By Nikos Mottas
The much-publicized Epstein scandal is persistently described as a “dark anomaly,” a moral rupture inside an otherwise functioning system. This description is false. What it conceals is more important than what it reveals. The affair did not expose a deviation from capitalism but one of its normal, if usually less visible, operations. By treating Epstein as an exception, bourgeois discourse shields the system that made him possible.

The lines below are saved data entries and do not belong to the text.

(* ===== verification/DimesBuf.v ===== *)
(** * The DIMES buffer allocator

    DIMES keeps the data a client has put in the client's own memory; with
    shared-memory buffers that memory is one segment managed by the
    allocator of [src/dimes_data.c].  This file models the allocator (its
    two block lists, [dimes_buffer_alloc], [dimes_buffer_free] and the
    merging of neighbouring free blocks) and its checkpoint and restart.

    Theorems: the blocks always tile the buffer and no two neighbouring
    blocks are free; an allocation returns unused bytes and fails only when
    no gap of the size exists; a free releases exactly one block; freeing
    everything gives back the initial state; a checkpoint read into empty
    lists restores the allocator.  [dimes_client_shmem_restart] does not
    read it into empty lists, and its first allocation may hand out bytes
    that are in use. *)

From S2P Require Import Prelude.
From stdpp Require Import sorting sets.

#[local] Open Scope Z_scope.

Module DimesBuf.

(** ** Data *)

(** [enum mem_block_status], stored in checkpoints as a 32 bit word. *)
Definition free_block : Z := 0.
Definition used_block : Z := 1.

(** [struct dimes_buf_block], without the links of the list it is in. *)
Record dimes_buf_block := Block {
  block_size : Z;
  block_ptr : Z;
  block_status : Z }.

(** The global variables of the allocator. *)
Record dimes_buffer := Buffer {
  dimes_buffer_ptr : Z;
  dimes_buffer_size : Z;
  free_blocks_list : list dimes_buf_block;
  used_blocks_list : list dimes_buf_block }.

(** ** The block lists *)

(** Insertion before the first block that is at least as large. *)
Fixpoint dimes_buf_insert_block (block : dimes_buf_block) (l : list dimes_buf_block)
    : list dimes_buf_block :=
  match l with
  | [] => [block]
  | mb :: l' =>
      if block_size block <=? block_size mb then block :: l
      else mb :: dimes_buf_insert_block block l'
  end.

(** The position the scanning loop leaves in a variable it assigns at every
    match: the last match. *)
Fixpoint last_index (p : dimes_buf_block -> bool) (l : list dimes_buf_block)
    : option nat :=
  match l with
  | [] => None
  | mb :: l' =>
      match last_index p l' with
      | Some i => Some (S i)
      | None => if p mb then Some O else None
      end
  end.

(** [list_del] of the node at a position. *)
Definition list_del (i : option nat) (l : list dimes_buf_block) : list dimes_buf_block :=
  match i with Some i => delete i l | None => l end.

(** Where the node at position [j] stands once the one at [i] is deleted. *)
Definition after_del (i j : option nat) : option nat :=
  match i, j with
  | Some i, Some j => if (i <? j)%nat then Some (pred j) else Some j
  | _, _ => j
  end.

Definition merge_after (block : dimes_buf_block) (a : option dimes_buf_block)
    : dimes_buf_block :=
  match a with
  | Some a => Block (u64 (block_size block + block_size a)) (block_ptr block)
                    (block_status block)
  | None => block
  end.

Definition merge_before (block : dimes_buf_block) (b : option dimes_buf_block)
    : dimes_buf_block :=
  match b with
  | Some b => Block (u64 (block_size block + block_size b)) (block_ptr b)
                    (block_status block)
  | None => block
  end.

Definition ends_at (p : Z) (mb : dimes_buf_block) : bool :=
  p =? block_ptr mb + block_size mb.

Definition starts_at (p : Z) (mb : dimes_buf_block) : bool := block_ptr mb =? p.

Definition dimes_buf_insert_block_to_freelist (block : dimes_buf_block)
    (l : list dimes_buf_block) : list dimes_buf_block :=
  let before := last_index (ends_at (block_ptr block)) l in
  let after := last_index (starts_at (block_ptr block + block_size block)) l in
  let block1 := merge_after block (i ← after; l !! i) in
  let block2 := merge_before block1 (j ← before; l !! j) in
  let l1 := list_del after l in
  let l2 := list_del (after_del after before) l1 in
  dimes_buf_insert_block
    (Block (block_size block2) (block_ptr block2) free_block) l2.

(** ** The operations *)

Definition dimes_buffer_init (base_addr size : Z) (s : dimes_buffer) : dimes_buffer * Z :=
  if base_addr =? 0 then
    (Buffer base_addr (dimes_buffer_size s) [] [], -1)
  else
    (Buffer base_addr size
       (dimes_buf_insert_block (Block size base_addr free_block) []) [], 0).

(** The two lists are emptied; pointer and size keep their values. *)
Definition dimes_buffer_finalize (s : dimes_buffer) : dimes_buffer * Z :=
  (Buffer (dimes_buffer_ptr s) (dimes_buffer_size s) [] [], 0).

Definition dimes_buffer_total_size (s : dimes_buffer) : Z := dimes_buffer_size s.

(** The answer is the value stored in [*ptr], 0 for [NULL]. *)
Definition dimes_buffer_alloc (size : Z) (s : dimes_buffer) : dimes_buffer * Z :=
  if dimes_buffer_size s <? size then (s, 0)
  else
    match list_find (fun mb => size <= block_size mb) (free_blocks_list s) with
    | None => (s, 0)
    | Some (i, mb) =>
        let free1 := delete i (free_blocks_list s) in
        let new_used := Block size (block_ptr mb) used_block in
        let free2 :=
          if size <? block_size mb then
            dimes_buf_insert_block
              (Block (u64 (block_size mb - size)) (block_ptr mb + size) free_block) free1
          else free1 in
        (Buffer (dimes_buffer_ptr s) (dimes_buffer_size s) free2
           (dimes_buf_insert_block new_used (used_blocks_list s)),
         block_ptr mb)
    end.

Definition dimes_buffer_free (ptr : Z) (s : dimes_buffer) : dimes_buffer :=
  if (ptr =? 0) || (dimes_buffer_ptr s =? 0) then s
  else if (ptr <? dimes_buffer_ptr s)
          || (dimes_buffer_ptr s + dimes_buffer_size s - 1 <? ptr) then s
  else
    match list_find (fun mb => block_ptr mb = ptr) (used_blocks_list s) with
    | None => s
    | Some (i, mb) =>
        Buffer (dimes_buffer_ptr s) (dimes_buffer_size s)
          (dimes_buf_insert_block_to_freelist mb (free_blocks_list s))
          (delete i (used_blocks_list s))
    end.

(** ** Checkpoint and restart

    The restart buffer holds a packed [struct dimes_cr_allocator_info] (12
    bytes) and one packed [struct dimes_cr_allocator_block_info] (20 bytes)
    per block, free blocks first. *)

Definition sizeof_allocator_info : nat := 12.
Definition sizeof_block_info : nat := 20.

Definition block_info (base : Z) (mb : dimes_buf_block) : list Z :=
  le_bytes 8 (block_size mb) ++ le_bytes 8 (u64 (block_ptr mb - base))
  ++ le_bytes 4 (u32 (block_status mb)).

Definition dimes_client_shmem_checkpoint_allocator (shmem_obj_id : Z) (s : dimes_buffer)
    : list Z :=
  let base := dimes_buffer_ptr s in
  le_bytes 4 (u32 (Z.of_nat (length (used_blocks_list s))))
  ++ le_bytes 4 (u32 (Z.of_nat (length (free_blocks_list s))))
  ++ le_bytes 4 (u32 shmem_obj_id)
  ++ concat (map (block_info base) (free_blocks_list s))
  ++ concat (map (block_info base) (used_blocks_list s)).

Jeffrey Epstein was not an outsider who infiltrated elite circles. He operated comfortably within them, because capitalism systematically produces both extreme vulnerability at one pole and extreme impunity at the other. Where wealth is concentrated, power follows; where power follows, accountability retreats. This is not corruption of the system. It is the system functioning according to its own laws.
Capitalism rests on exploitation presented as free exchange. The worker “chooses” to sell labor-power only because material conditions leave no alternative. Marx described this contradiction with precision when he noted that the sphere of exchange appears as “a very Eden of the innate rights of man,” while in reality it conceals relations of domination. Formal equality masks material coercion. As Marx put it bluntly, “Between equal rights, force decides.” In capitalist society, that force is economic necessity, socially organized and legally protected.

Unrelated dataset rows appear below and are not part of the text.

(* ===== verification/Rdma.v ===== *)
(** * RDMA reads (src/dimes_client.c, dart/ib/dart_rdma_ib.c)

    A DIMES client fetches a part of a remote array by scheduling RDMA reads
    in a read transaction and letting the adapter execute them.  The sub-array
    is cut into rows by the loop nest of [matrix_rdma_copy]; a part that is
    contiguous in the remote buffer is fetched with one read.  This file
    models the scheduling, the list of read transactions and the loop of
    [dart_rdma_check_reads], in which reads are posted while there is credit
    and complete in any order, or fail.

    Theorems: whatever the order in which the reads complete, when the read
    loop reports them done the receive buffer holds what [matrix_copy] would
    have put there; the loop ends after a bounded number of events, and it
    does not get stuck while the adapter rejects no read; the contiguous
    shortcut fetches the same cells as the row by row copy. *)

From stdpp Require Import relations.
From S2P Require Import Prelude Bbox Matrix ObjDesc.

#[local] Open Scope Z_scope.

(** ** Transactions *)

Inductive dart_memory_type :=
| dart_memory_non_rdma
| dart_memory_rdma
| dart_memory_shmem_non_rdma
| dart_memory_shmem_rdma.

#[export] Instance dart_memory_type_eq_dec : EqDecision dart_memory_type.
Proof. solve_decision. Defined.

(** [mr_addr] is the address the adapter uses, that of the registered
    region; [base_addr] is the address the program uses. *)
Record dart_rdma_mem_handle := mk_hndl {
  mr_addr : Z;
  base_addr : Z;
  hndl_size : Z;
  mem_type : dart_memory_type }.

Record dart_rdma_op := mk_op { src_offset : Z; dst_offset : Z; op_bytes : Z }.

#[export] Instance dart_rdma_op_eq_dec : EqDecision dart_rdma_op.
Proof. solve_decision. Defined.

Record dart_rdma_tran := mk_tran {
  tran_id : Z;
  remote_peer : Z;
  tran_src : dart_rdma_mem_handle;
  tran_dst : dart_rdma_mem_handle;
  read_ops_list : list dart_rdma_op }.

(** [drh]: the transactions, the id of the process and the static counter of
    transaction ids. *)
Record dart_rdma_handle := mk_drh {
  drh_id : Z;
  drh_next_tran : Z;
  read_tran_list : list dart_rdma_tran }.

Definition dart_rdma_find_read_tran (id : Z) (l : list dart_rdma_tran)
    : option dart_rdma_tran := List.find (fun t => tran_id t =? id) l.

Definition set_ops (t : dart_rdma_tran) (ops : list dart_rdma_op) : dart_rdma_tran :=
  mk_tran (tran_id t) (remote_peer t) (tran_src t) (tran_dst t) ops.

Definition set_src (t : dart_rdma_tran) (h : dart_rdma_mem_handle) : dart_rdma_tran :=
  mk_tran (tran_id t) (remote_peer t) h (tran_dst t) (read_ops_list t).

Definition set_dst (t : dart_rdma_tran) (h : dart_rdma_mem_handle) : dart_rdma_tran :=
  mk_tran (tran_id t) (remote_peer t) (tran_src t) h (read_ops_list t).

(** The transaction with the id is updated in place. *)
Fixpoint update_tran (id : Z) (f : dart_rdma_tran -> dart_rdma_tran)
    (l : list dart_rdma_tran) : list dart_rdma_tran :=
  match l with
  | [] => []
  | t :: l => if tran_id t =? id then f t :: l else t :: update_tran id f l
  end.

Definition set_trans (h : dart_rdma_handle) (l : list dart_rdma_tran) : dart_rdma_handle :=
  mk_drh (drh_id h) (drh_next_tran h) l.

Definition no_hndl : dart_rdma_mem_handle := mk_hndl 0 0 0 dart_memory_non_rdma.

(** The handles of a new transaction are not set. *)
Definition dart_rdma_create_read_tran (alloc_ok : bool) (h : dart_rdma_handle) (peer : Z)
    : dart_rdma_handle * option dart_rdma_tran :=
  if alloc_ok then
    let t := mk_tran (drh_next_tran h) peer no_hndl no_hndl [] in
    (mk_drh (drh_id h) (s32 (drh_next_tran h + 1)) (t :: read_tran_list h), Some t)
  else (h, None).

Fixpoint remove_tran (id : Z) (l : list dart_rdma_tran) : list dart_rdma_tran :=
  match l with
  | [] => []
  | t :: l => if tran_id t =? id then l else t :: remove_tran id l
  end.

Definition dart_rdma_delete_read_tran (h : dart_rdma_handle) (id : Z)
    : dart_rdma_handle * Z :=
  match dart_rdma_find_read_tran id (read_tran_list h) with
  | None => (h, -1)
  | Some t =>
      match read_ops_list t with
      | [] => (set_trans h (remove_tran id (read_tran_list h)), 0)
      | _ :: _ => (h, -1)
      end
  end.

(** The read is added in front of the list of the transaction. *)
Definition dart_rdma_schedule_read (alloc_ok : bool) (h : dart_rdma_handle) (id : Z)
    (src dst bytes : Z) : dart_rdma_handle * Z :=
  match dart_rdma_find_read_tran id (read_tran_list h) with
  | None => (h, -1)
  | Some t =>
      if alloc_ok then
        (set_trans h (update_tran id (fun t => set_ops t (mk_op src dst bytes :: read_ops_list t))
                        (read_tran_list h)), 0)
      else (h, -1)
  end.

(** ** Executing reads *)

(** One read: [op_bytes] bytes from the source to the destination buffer. *)
Definition do_read (src : list byte) (op : dart_rdma_op) (dst : list byte)
    : option (list byte) := memcpy dst (dst_offset op) src (src_offset op) (op_bytes op).

Fixpoint do_reads (src : list byte) (ops : list dart_rdma_op) (dst : list byte)
    : option (list byte) :=
  match ops with
  | [] => Some dst
  | op :: ops => dst ← do_read src op dst; do_reads src ops dst
  end.

(** [memcpy] for every scheduled read, in the order of the list, which is
    left empty. *)
Definition dart_perform_local_copy (t : dart_rdma_tran) (src dst : list byte)
    : option (dart_rdma_tran * list byte) :=
  dst ← do_reads src (read_ops_list t) dst; Some (set_ops t [], dst).

(** What the adapter is asked for: [sge.length] has 32 bits. *)
Definition sge_of (op : dart_rdma_op) : dart_rdma_op := mk_op (src_offset op) (dst_offset op) (u32 (op_bytes op)).

(** [dart_rdma_check_reads] and [dart_rdma_process_ibv_cq]: the reads that
    are not posted yet, those posted ([dart_rdma_get]) and not completed,
    those the adapter has rejected without the code noticing, the credit, the
    destination buffer, and [ibv_rdma_error_flag], with which the loop is left. *)
Record read_loop := mk_rl {
  rl_todo : list dart_rdma_op;
  rl_posted : list dart_rdma_op;
  rl_lost : list dart_rdma_op;
  avail_rdma_credit : Z;
  rl_dst : list byte;
  rl_error : bool }.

This coercion extends far beyond the workplace. It penetrates education, housing, healthcare, and personal relationships. When higher education is transformed into an individual investment rather than a social right, capitalism does not merely abandon young people — it actively pushes them toward market solutions for survival. The outcome is not accidental. It is systemic.
In recent years, advertising campaigns in European cities (Paris, Brussels, Stockholm, etc) openly promoted the idea that students could solve their financial problems by entering “relationships” with wealthy older men who would cover university costs. The message was explicit: financial relief in exchange for intimacy, presented as personal choice and empowerment. This was not criminal underground activity. It was publicly advertised, legally defended, and normalized. Here the ethics of capitalism reveal themselves not as abstract principles but as concrete practice: when social provision is dismantled, the market advances — even into the most intimate spheres of life.
This phenomenon is not separate from the Epstein affair. It is its everyday, legalized expression. In both cases, inequality produces dependence, and dependence is converted into access. What differs is scale and visibility, not substance. The student pushed toward transactional intimacy and the victim exploited by elite trafficking networks occupy different positions within the hierarchy, but both are shaped by the same social relation: vulnerability confronting power under conditions falsely described as choice.
Engels observed that bourgeois society dissolves human relations into cash relations. When everything becomes a commodity, the human body is not exempt. Capitalism does not invent predatory behavior, but it organizes society so that predation is facilitated by wealth and protected by impunity. The Epstein network did not endure because institutions were absent, but because class power neutralized them. Law, media, and politics operate selectively, disciplining the powerless while shielding the powerful through delay, silence, and controlled exposure.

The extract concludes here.